Aqueous humor proteomics analyzed by bioinformatics and machine learning in PDR cases versus controls

Subjects

Written informed consent was obtained from all enrolled patients in the study. The study was performed in compliance with tenets of the Declaration of Helsinki for biomedical research and was approved by the Ethics Review Committee of Peking Union Medical College Hospital (FW-HXKT2018103102421S2). The enrollment criteria of the PDR group were as follows: (1) clinical diagnosis of PDR [15]; (2) absence of other ocular diseases, pregnancy, or severe systemic conditions (except diabetes mellitus); and (3) absence of ocular treatment, such as photodynamic therapy, surgery, or intravitreal injection. In the control group, each patient should be diagnosed with senile cataract and scheduled for phacoemulsification cataract surgery for the insertion of an intraocular lens. They should have no history of other ocular diseases, prior intraocular treatment, or severe systemic conditions. All patients underwent pre-treatment ocular examinations, testing intraocular pressure (IOP), axial length, corneal endothelial cell counts, best-corrected visual acuity, B-ultrasonography, and biomicroscopy of anterior and posterior segments.
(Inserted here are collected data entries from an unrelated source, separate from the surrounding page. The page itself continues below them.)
Definition demo_ready : port :=
  {| pu := {| uart_nr := 0; baud_rate := 0; mode := UART_FULL; options := 0; rx_pin := 3; tx_pin := 1;
              rx_buffer := Some {| sb_size := 4; sb_readPos := 3; sb_writePos := 1; sb_buffer := Some [2; 0; 0; 1] |};
              tx_buffer := None; callback := None; param := 0 |};
     ph := {| hw_tx := []; hw_rx := [3; 4]; stale := 0; USIE := 0; raw := 0; USC0 := 0; USC1 := 0; USD := 0 |}; calls := [] |}.

Lemma uart_read_correct_witness : exists p, uart_read 3 demo_ready = Some ([1; 2; 3], p) /\ rx_data p = [4].
Proof.
  destruct (uart_read_correct 3 demo_ready) as (p & E & Ed & _); [lia|done| |by exists p].
  constructor; [by constructor| |vm_compute; discriminate]. change (Forall is_byte [1; 2; 3; 4]). repeat constructor; unfold is_byte; lia.
Defined.

(** ** A deleted UART stays registered *)

Definition no_uarts : uarts :=
  {| heap := ∅; uartInstances := fun _ => None; hws := fun _ => ph demo_ready; isrMask := 0; intr := false; s_uart_debug_nr := UART0;
     os_print := false; pins := ∅; IOSWAP := 0; cb_calls := [] |}.
Definition init0 : M uarts (option positive) := uart_init true (fun n => Some (replicate (Z.to_nat n) 0)) UART0 115200 0x1C UART_FULL 1 256 0.

Definition result {A} (m : M uarts A) : option A := match m no_uarts with Some (a, _) => Some a | None => None end.
Lemma inv_commit reqs s n next : tx_inv reqs s -> cpc s = W_commit n next ->
  exists p, on_tx (modify (set_writePos next)) (cp s) = Some (tt, p) /\ tx_inv reqs (at_pc p (W_room (n + 1)) s).
Proof.
  intros [I1 I2 I3 I4 I5 I6 I7 I8 I9 I10] E. rewrite E in *. cbn in I6, I7. destruct I7 as (Hn & b & Eb & Enx & Hroom & Hbyte). unfold on_tx. rewrite Eb in *. cbn in I1.
  pose proof (so_buffer _ _ I1) as Ebuf. set (l := default [] (sb_buffer b)) in *. pose proof (so_write _ _ I1) as Hw. rewrite (byte_at_spec b l) in Hbyte by done. injection Hbyte as Hbyte.
  assert (zlen (queued b l) < sb_size b - 1) as Hroom' by (unfold tx_queue in Hroom; rewrite Eb in Hroom; exact Hroom). rewrite (zlen_queued b l I1) in Hroom'.
  destruct (stored_push b l (getb (cbuf s) n) I1 Hroom') as [H' Eq']. unfold modify. eexists. split; [done|].
  assert (setb l (sb_writePos b) (getb (cbuf s) n) = l) as Eid.
  { rewrite <- Hbyte. apply list_insert_id. unfold getb. rewrite nth_lookup. pose proof (so_size _ _ I1). destruct (lookup_lt_is_Some_2 l (Z.to_nat (sb_writePos b))) as [x Hx]; [unfold zlen in *; lia|]. by rewrite Hx. }
  rewrite Eid in H', Eq'. rewrite <- (getNextPos_spec b l) in H', Eq' by done. rewrite <- Enx, <- Ebuf in H', Eq'. change {| sb_size := sb_size b; sb_readPos := sb_readPos b; sb_writePos := next; sb_buffer := sb_buffer b |} with (set_writePos next b) in *.
  pose proof (buf_ok_intro _ _ H') as [Hok Hqo]. assert (queue_of (Some (set_writePos next b)) = queue_of (Some b) ++ [getb (cbuf s) n]) as Eq by (by rewrite Hqo, Eq').
  constructor; cbn [at_pc cp cpc cbuf crest cacc cwire pu ph tx_buffer rx_buffer set_tx_buffer options pushed pc_ok]; try done; try lia.
  - unfold in_flight, tx_queue, accepted in *. cbn [at_pc cp cpc cbuf crest cacc cwire pu ph tx_buffer set_tx_buffer pushed]. rewrite Eb, E in I5. cbn [pushed] in I5.
    rewrite Eq, take_next by lia. by rewrite !app_assoc, <- I5, !app_assoc.
  - unfold armed. cbn. intros _. right. split; [lia|done].
  - by intros [_ ?]%I10.
Qed.

Lemma inv_enable reqs s n usie : tx_inv reqs s -> cpc s = W_enable n usie ->
  tx_inv reqs (at_pc (with_hw (set_USIE (set_bits usie (BV UIFE)) (ph (cp s))) (cp s)) (W_done n) s).
Proof.
  intros [I1 I2 I3 I4 I5 I6 I7 I8 I9 I10] E. rewrite E in *. cbn in I6, I7. destruct I7 as [Hn Hw]. constructor; cbn; try done.
  - unfold in_flight, accepted, tx_queue in *. cbn in *. by rewrite E in I5.
  - intros _. left. unfold ife_on. cbn. unfold set_bits. rewrite Z.lor_spec. change (Z.testbit (BV UIFE) UIFE) with true. apply orb_true_r.
  - by intros [_ ?]%I10.
Qed.

Lemma inv_task reqs s : tx_inv reqs s -> (forall n, cpc s <> W_done n) ->
  exists pc p, wstep (cbuf s) (cpc s) (cp s) = Some (pc, p) /\ tx_inv reqs (at_pc p pc s).
Proof.
  intros I Hnd. pose proof (ti_tx _ _ I) as Hb. pose proof (ti_range _ _ I) as Hr. pose proof (ti_pc _ _ I) as Hpc. pose proof (ti_rxlen _ _ I) as Hrx.
  assert (forall pc, pushed pc = pushed (cpc s) -> pc_ok (cp s) (cbuf s) pc -> (forall n, pc = W_done n -> n = 0 \/ ife_on (cp s) = true) ->
            exists pc' p, Some (pc, cp s) = Some (pc', p) /\ tx_inv reqs (at_pc p pc' s)) as Hgo.
  { intros pc H1 H2 H3. exists pc, (cp s). split; [done|]. by apply inv_goto. }
  destruct (cpc s) as [n|n|n|n|n next|n next|n|n|n usie|n] eqn:E; cbn [pushed pc_ok] in *; unfold wstep; cbn [bind gets ret].
  - unfold bind, gets, ret. pose proof (buf_empty _ Hb) as He. change (match tx_buffer (pu (cp s)) with Some s0 => sb_isEmpty s0 | None => true end) with (tx_isEmpty (pu (cp s))) in He.
    rewrite He. apply Hgo; case_bool_decide; done.
  - unfold bind, gets, ret, UART_TXFULL. rewrite TXCOUNT_spec by lia. apply Hgo.
    + destruct (_ && _); done.
    + destruct (Z.ltb_spec n (zlen (cbuf s))); [|done]. destruct (Z.leb_spec 127 (zlen (hw_tx (ph (cp s))))); done.
    + destruct (_ && _); done.
  - eexists _, _. split; [done|]. by apply inv_put.
  - unfold bind, gets, ret. destruct (tx_buffer (pu (cp s))) as [b|] eqn:Eb; [|by apply Hgo]. cbn in Hb. rewrite (getNextPos_spec b _ _ Hb) by apply Hb.
    rewrite (full_test b _ Hb), negb_involutive. apply Hgo; [by destruct (_ && _)| |by destruct (_ && _)].
    destruct (Z.ltb_spec n (zlen (cbuf s))); [|done]. destruct (Z.ltb_spec (stored b) (sb_size b - 1)); [|done]. cbn [andb pc_ok]. split; [done|]. exists b. split; [done|].
    split; [by rewrite (getNextPos_spec b _ _ Hb) by apply Hb|]. unfold tx_queue. rewrite Eb. cbn. by rewrite (zlen_queued _ _ Hb).
  - destruct (inv_store reqs s n next I E) as (p & Ep & Hi). unfold bind at 1. rewrite Ep. eexists _, _. done.
  - destruct (inv_commit reqs s n next I E) as (p & Ep & Hi). unfold bind at 1. rewrite Ep. eexists _, _. done.
  - unfold bind, gets, ret. destruct (Z.leb_spec (zlen (cbuf s)) n); cbn [orb]; [apply Hgo; cbn; try done; lia|].
    destruct (has_option (pu (cp s)) UART_OPT_TXWAIT) eqn:Ew; cbn [negb]; apply Hgo; cbn; try done. intros Hw%waits_option. by rewrite Ew in Hw.
  - unfold bind, gets, ret. destruct (nz n) eqn:En; [apply nz_true in En|apply nz_false in En]; apply Hgo; cbn; try done. intros m [= <-]. by left.
  - eexists _, _. split; [done|]. by apply inv_enable.
  - by destruct (Hnd n).
Qed.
Sample collection and preparation

The collection of AH was performed before treatment in both groups, regardless of whether it was pharmacological or surgical. AH was collected during microscope-aided surgery using a sterile 1-mL insulin injection syringe with a needle. The samples were collected in a 1.5-mL microcentrifuge tube and centrifuged at 13,000 rpm for 10 min at 4 °C, then transfer to a new 1.5-mL microcentrifuge tube and stored at -80 °C until subsequent analyses.

AH samples were sonicated three times on ice, using a high-intensity ultrasonic processor (Scientz, Ningbo, China), in lysis buffer (2 M Thiourea [Sigma-Aldrich, USA] + 7 M Urea [Amresco 0568-1Kg, USA] + 0.1% 3-[(3-Cholamidopropyl) dimethylammonio]-1-propanesulfonate [CHAPS] + protease inhibitors).

The remaining debris was removed by centrifugation at 12,000 g and 4 °C for 10 min. Furthermore, 10 µL of supernatant was collected and utilized by the Bradford Protein Assay Kit (Thermo 23,236, USA) for protein quantification. Proteins were then trypsin digested using the modified filter-aided sample preparation (FASP) technique [16, 17]. Briefly, lysate sample reduction was accomplished by incubating in 25 mM dithiothretitol (DTT) (Bio-Rad, USA) for 30 min at 60 °C, followed by 10 min of 50 mM iodoacetamide alkylation in the dark. After loading the samples onto a 10 kDa cutoff ultrafiltration membrane (Sartorius, Germany), they were incubated overnight at 37 °C with trypsin at a 1:50 enzyme-to-protein ratio. Following three 50 mM triethylammonium bicarbonate buffer (TEAB) (Sigma T7408, USA) rinses, the samples were treated with 10 min of spinning at 12,000 g. Peptide desalting was performed according to Ziptip C18 pipette tips in the manufacturer’s instructions.

After the C18 solid phase extraction column was activated and balanced with acetonitrile (CAN; Thermo A955-4, USA) and 2% ACN 0.1% formic acid (FA; Thermo A117-50, USA), the sample was loaded, followed by 10 times of pipetting, 2% ACN 0.1% FA desalination, and elution in 50% ACN 0.1% FA. The eluent was then collected into a rotary vacuum drier and refrigerated at -80 °C until use.

To build a data-independent acquisition (DIA) Spectral Library, dried peptides were subjected to resuspension in 0.1% FA and then collected and divided into samples with equal lysate quantities. The rest of the samples were used with the Biognosys iRT kit, including the preparation of a 10 × iRT buffer and the subsequent addition of it to each sample at 9:1.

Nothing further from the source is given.